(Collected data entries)
(** X18. With a signed-in user and names written in ASCII, the workout
    name not blank, saving writes the edited template with its id and name
    and with exactly those exercises whose name is not blank, in their
    order: to the template's own document when it has an id, as a new
    document otherwise. When the store accepts, the editor is closed and
    the screen is Home; when it rejects, the editor keeps every edit and
    the message is "Failed to save workout. Please try again.". *)
Theorem save_writes_named_exercises (store : WorkoutTemplate → bool)
    (ed : EditorState) (fs : Firestore) (uid : string)
    (editing : WorkoutTemplate) :
  ed_db ed = Some fs → ed_userId ed = Some uid → uid ≠ "" →
  editingWorkout ed = Some editing →
  asciiText (tpl_name editing) = true →
  Forall (λ ex, asciiText (ex_name ex) = true) (tpl_exercises editing) →
  allWhiteSpace (tpl_name editing) = false →
  ∃ w ed' effects,
    handleSaveWorkoutTemplate store ed = (ed', saveWrite w :: effects) ∧
    tpl_id w = tpl_id editing ∧ tpl_name w = tpl_name editing ∧
    tpl_exercises w `sublist_of` tpl_exercises editing ∧
    (∀ ex, ex ∈ tpl_exercises w ↔
           ex ∈ tpl_exercises editing ∧ allWhiteSpace (ex_name ex) = false) ∧
    (∀ id, tpl_id editing = Some id → id ≠ "" → saveWrite w = SetDocMerge id w) ∧
    (tpl_id editing = None → saveWrite w = AddTemplateDoc w) ∧
    (store w = true →
       editingWorkout ed' = None ∧ ed_currentScreen ed' = ScreenHome ∧
       effects = []) ∧
    (store w = false →
       ed' = ed ∧ SaveAlert failedToSaveWorkout ∈ effects).
Proof.
  intros Hdb Huid Hne Hed _ _ Hname.
  exists (workoutToSave editing),
    (if store (workoutToSave editing)
     then {| ed_db := ed_db ed; ed_userId := ed_userId ed;
             editingWorkout := None; ed_currentScreen := ScreenHome |}
     else ed),
    (if store (workoutToSave editing) then []
     else [SaveConsoleError "Error saving workout template:";
           SaveAlert failedToSaveWorkout]).
  split.
  { rewrite (handleSaveWorkoutTemplate_ready store ed fs uid editing) by done.
    by destruct (store (workoutToSave editing)). }
  split; [reflexivity|]. split; [reflexivity|].
  split; [apply sublist_filter|]. split.
  { intros ex. simpl. rewrite list_elem_of_filter. unfold hasName.
    split; intros [H1 H2].
    - split; [done|]. destruct (allWhiteSpace (ex_name ex)) eqn:Hw; [|done].
      by apply trim_empty in Hw.
    - split; [|done]. intros Ht. apply trim_empty in Ht. congruence. }
  split.
  { intros id Hid Hidne. unfold saveWrite. simpl. rewrite Hid.
    unfold truthyStr. by destruct (String.eqb_spec id ""). }
  split.
  { intros Hid. unfold saveWrite. simpl. by rewrite Hid. }
  split; intros Hstore; rewrite Hstore; [done|].
  split; [done|]. apply elem_of_cons. right. apply elem_of_cons. by left.
Qed.

Lemma draftEditor_reachable :
  ∃ ed1 ed2 ed3 tpl,
    handleExerciseChange 0 FieldName "Bench" newEditor = Ok ed1 ∧
    addExerciseToTemplate "e2" ed1 = Ok ed2 ∧
    handleExerciseChange 1 FieldName "  " ed2 = Ok ed3 ∧
    editingWorkout ed3 = Some tpl ∧
    withEditing ed3 (Some (setWorkoutName "Push Day" tpl)) = draftEditor.
Proof. by eexists _, _, _, _. Qed.

Lemma save_writes_named_exercises_witness :
  ∃ w ed',
    handleSaveWorkoutTemplate (λ _, true) draftEditor = (ed', [AddTemplateDoc w]) ∧
    editingWorkout ed' = None ∧
    ∀ ex, ex ∈ tpl_exercises w → allWhiteSpace (ex_name ex) = false.
Proof.
  destruct (save_writes_named_exercises (λ _, true) draftEditor FirestoreDb "u1"
              {| tpl_id := None; tpl_name := "Push Day";
                 tpl_exercises :=
                   [setExerciseField FieldName "Bench" (newExercise "e1");
                    setExerciseField FieldName "  " (newExercise "e2")] |})
    as (w & ed' & effects & Hsave & _ & _ & _ & Hexs & _ & Hnew & Hok & _).
  - reflexivity.
  - reflexivity.
  - discriminate.
  - reflexivity.
  - reflexivity.
  - repeat constructor.
  - reflexivity.
  - destruct (Hok eq_refl) as (Hclosed & _ & ->).
    rewrite (Hnew eq_refl) in Hsave.
    exists w, ed'. split; [exact Hsave|]. split; [exact Hclosed|].
    intros ex Hex. by apply Hexs in Hex as [_ Hex].
Defined.

Lemma filter_other_ids_all (exerciseId : string) (l : list TemplateExercise) :
  (∀ ex, ex ∈ l → ex_id ex ≠ exerciseId) →
  filter (λ ex, ex_id ex ≠ exerciseId) l = l.
Proof.
  induction l as [|ex l IH]; intros Hall; [done|].
  rewrite filter_cons_True by (apply Hall; by left).
  f_equal. apply IH. intros ex' Hex'. apply Hall. by right.
Qed.

Lemma filter_other_ids_length (exerciseId : string) (l : list TemplateExercise) :
  NoDup (ex_id <$> l) → (∃ ex, ex ∈ l ∧ ex_id ex = exerciseId) →
  S (length (filter (λ ex, ex_id ex ≠ exerciseId) l)) = length l.
Proof.
  induction l as [|ex l IH]; intros Hnodup (ex0 & Hin & Hid).
  - by apply elem_of_nil in Hin.
  - rewrite fmap_cons in Hnodup. apply NoDup_cons in Hnodup as [Hfresh Hnodup].
    destruct (decide (ex_id ex = exerciseId)) as [Heq|Hne].
    + rewrite filter_cons_False by (intros Hn; by apply Hn).
      rewrite filter_other_ids_all; [done|].
      intros ex' Hex' Hid'. apply Hfresh. rewrite Heq, <-Hid'.
      by apply list_elem_of_fmap_2.
    + rewrite filter_cons_True by done. simpl. f_equal. apply IH; [done|].
      exists ex0. split; [|done].
      apply elem_of_cons in Hin as [->|Hin]; [congruence|done].
Qed.

(** X19. Removing an exercise from the template being edited drops every
    exercise with that id and keeps the others in their order; name and
    id of the template stay. With distinct exercise ids, removing an id
    that is there makes the list exactly one shorter, and removing an id
    that is not there changes nothing. *)
Theorem removeExercise_drops_id (ed : EditorState) (editing : WorkoutTemplate)
    (exerciseId : string) :
  editingWorkout ed = Some editing →
  ∃ ed' w,
    removeExerciseFromTemplate exerciseId ed = Ok ed' ∧
    editingWorkout ed' = Some w ∧
    tpl_id w = tpl_id editing ∧ tpl_name w = tpl_name editing ∧
    (∀ ex, ex ∈ tpl_exercises w ↔
           ex ∈ tpl_exercises editing ∧ ex_id ex ≠ exerciseId) ∧
    tpl_exercises w `sublist_of` tpl_exercises editing ∧
    (NoDup (ex_id <$> tpl_exercises editing) →
     (∃ ex, ex ∈ tpl_exercises editing ∧ ex_id ex = exerciseId) →
     S (length (tpl_exercises w)) = length (tpl_exercises editing)) ∧
    ((∀ ex, ex ∈ tpl_exercises editing → ex_id ex ≠ exerciseId) →
     tpl_exercises w = tpl_exercises editing).
Proof.
  intros Hed. eexists _, _. split.
  { unfold removeExerciseFromTemplate. rewrite Hed. reflexivity. }
  split; [reflexivity|]. simpl. split; [reflexivity|]. split; [reflexivity|].
  split; [|split; [apply sublist_filter|split]].
  - intros ex. rewrite list_elem_of_filter. tauto.
  - apply filter_other_ids_length.
  - apply filter_other_ids_all.
Qed.

Lemma removeExercise_drops_id_witness :
  ∃ ed' w,
    removeExerciseFromTemplate "e2" draftEditor = Ok ed' ∧
    editingWorkout ed' = Some w ∧
    length (tpl_exercises w) = 1%nat ∧
    ∀ ex, ex ∈ tpl_exercises w → ex_id ex ≠ "e2".
Proof.
  destruct (removeExercise_drops_id draftEditor _ "e2" eq_refl)
    as (ed' & w & Hrm & Hed & _ & _ & Hexs & _ & Hlen & _).
  exists ed', w. split; [exact Hrm|]. split; [exact Hed|]. split.
  - assert (S (length (tpl_exercises w)) = 2%nat) as Hl; [|by injection Hl].
    apply Hlen.
    + simpl. repeat constructor; rewrite ?elem_of_cons, ?elem_of_nil;
        intros H; repeat destruct H as [H|H]; done.
    + exists (setExerciseField FieldName "  " (newExercise "e2")).
      split; [|reflexivity]. simpl. apply elem_of_cons. right.
      apply elem_of_cons. by left.
  - intros ex Hex. by apply Hexs in Hex as [_ Hne].
Defined.

(** X20. An input of the exercise at an existing index sets that one field
    of that exercise to the text typed: its id stays, the other exercises
    and the length of the list are untouched. When the field is Target
    Sets and the text is the numeral of a number from 1 to 1000, a
    workout started on the template seeds that many placeholder sets for
    the exercise. At an index with no exercise the updater throws a
    TypeError. *)
Theorem exerciseChange_sets_field (ed : EditorState) (editing : WorkoutTemplate)
    (workoutIndex : nat) (field : ExerciseField) (value : string) :
  editingWorkout ed = Some editing →
  (∀ ex, tpl_exercises editing !! workoutIndex = Some ex →
     ∃ ed' w,
       handleExerciseChange workoutIndex field value ed = Ok ed' ∧
       editingWorkout ed' = Some w ∧
       tpl_exercises w !! workoutIndex = Some (setExerciseField field value ex) ∧
       ex_id (setExerciseField field value ex) = ex_id ex ∧
       (∀ k, k ≠ workoutIndex →
             tpl_exercises w !! k = tpl_exercises editing !! k) ∧
       length (tpl_exercises w) = length (tpl_exercises editing) ∧
       tpl_name w = tpl_name editing ∧ tpl_id w = tpl_id editing ∧
       (∀ n, field = FieldTargetSets → value = pretty n →
             1 ≤ n ≤ 1000 →
             newSessionExercise (setExerciseField field value ex)
             = Ok {| template := setExerciseField field value ex;
                     loggedSets := replicate (Z.to_nat n) (Entry emptySet) |})) ∧
  (tpl_exercises editing !! workoutIndex = None →
   handleExerciseChange workoutIndex field value ed = Throw TypeError).
Proof.
  intros Hed. split.
  - intros ex Hex. pose proof (lookup_lt_Some _ _ _ Hex) as Hlt.
    eexists _, _. split.
    { unfold handleExerciseChange. rewrite Hed, Hex. reflexivity. }
    split; [reflexivity|]. simpl.
    split; [by apply list_lookup_insert_eq|].
    split; [by destruct field|].
    split; [by intros k Hk; apply list_lookup_insert_ne|].
    split; [by apply length_insert|].
    split; [reflexivity|]. split; [reflexivity|].
    intros n -> -> Hn. unfold newSessionExercise.
    rewrite (seedLoggedSets_positive _ n);
      [done|apply parseInt_JStr_pretty|unfold maxArrayLength; lia].
  - intros Hex. unfold handleExerciseChange. by rewrite Hed, Hex.
Qed.

Lemma exerciseChange_sets_field_witness :
  ∃ ed' w ex',
    handleExerciseChange 0 FieldTargetSets "5" draftEditor = Ok ed' ∧
    editingWorkout ed' = Some w ∧
    tpl_exercises w !! 0%nat = Some ex' ∧
    (loggedSets <$> newSessionExercise ex')
    = Ok (replicate 5 (Entry emptySet)) ∧
    handleExerciseChange 2 FieldTargetSets "5" draftEditor = Throw TypeError.
Proof.
  destruct (exerciseChange_sets_field draftEditor _ 0 FieldTargetSets "5" eq_refl)
    as [Hin _].
  destruct (exerciseChange_sets_field draftEditor _ 2 FieldTargetSets "5" eq_refl)
    as [_ Hout].
  destruct (Hin _ eq_refl)
    as (ed' & w & Hchange & Hed & Hex & _ & _ & _ & _ & _ & Hseed).
  exists ed', w. eexists. split; [exact Hchange|]. split; [exact Hed|].
  split; [exact Hex|]. split.
  - rewrite (Hseed 5 eq_refl eq_refl); [reflexivity|lia].
  - by apply Hout.
Defined.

▸ Problem to solve
Bring together each line above where the string "left" turns up.

▸ Expected answer
  split; [done|]. apply elem_of_cons. right. apply elem_of_cons. by left.
  rewrite filter_cons_True by (apply Hall; by left).
      apply elem_of_cons. by left.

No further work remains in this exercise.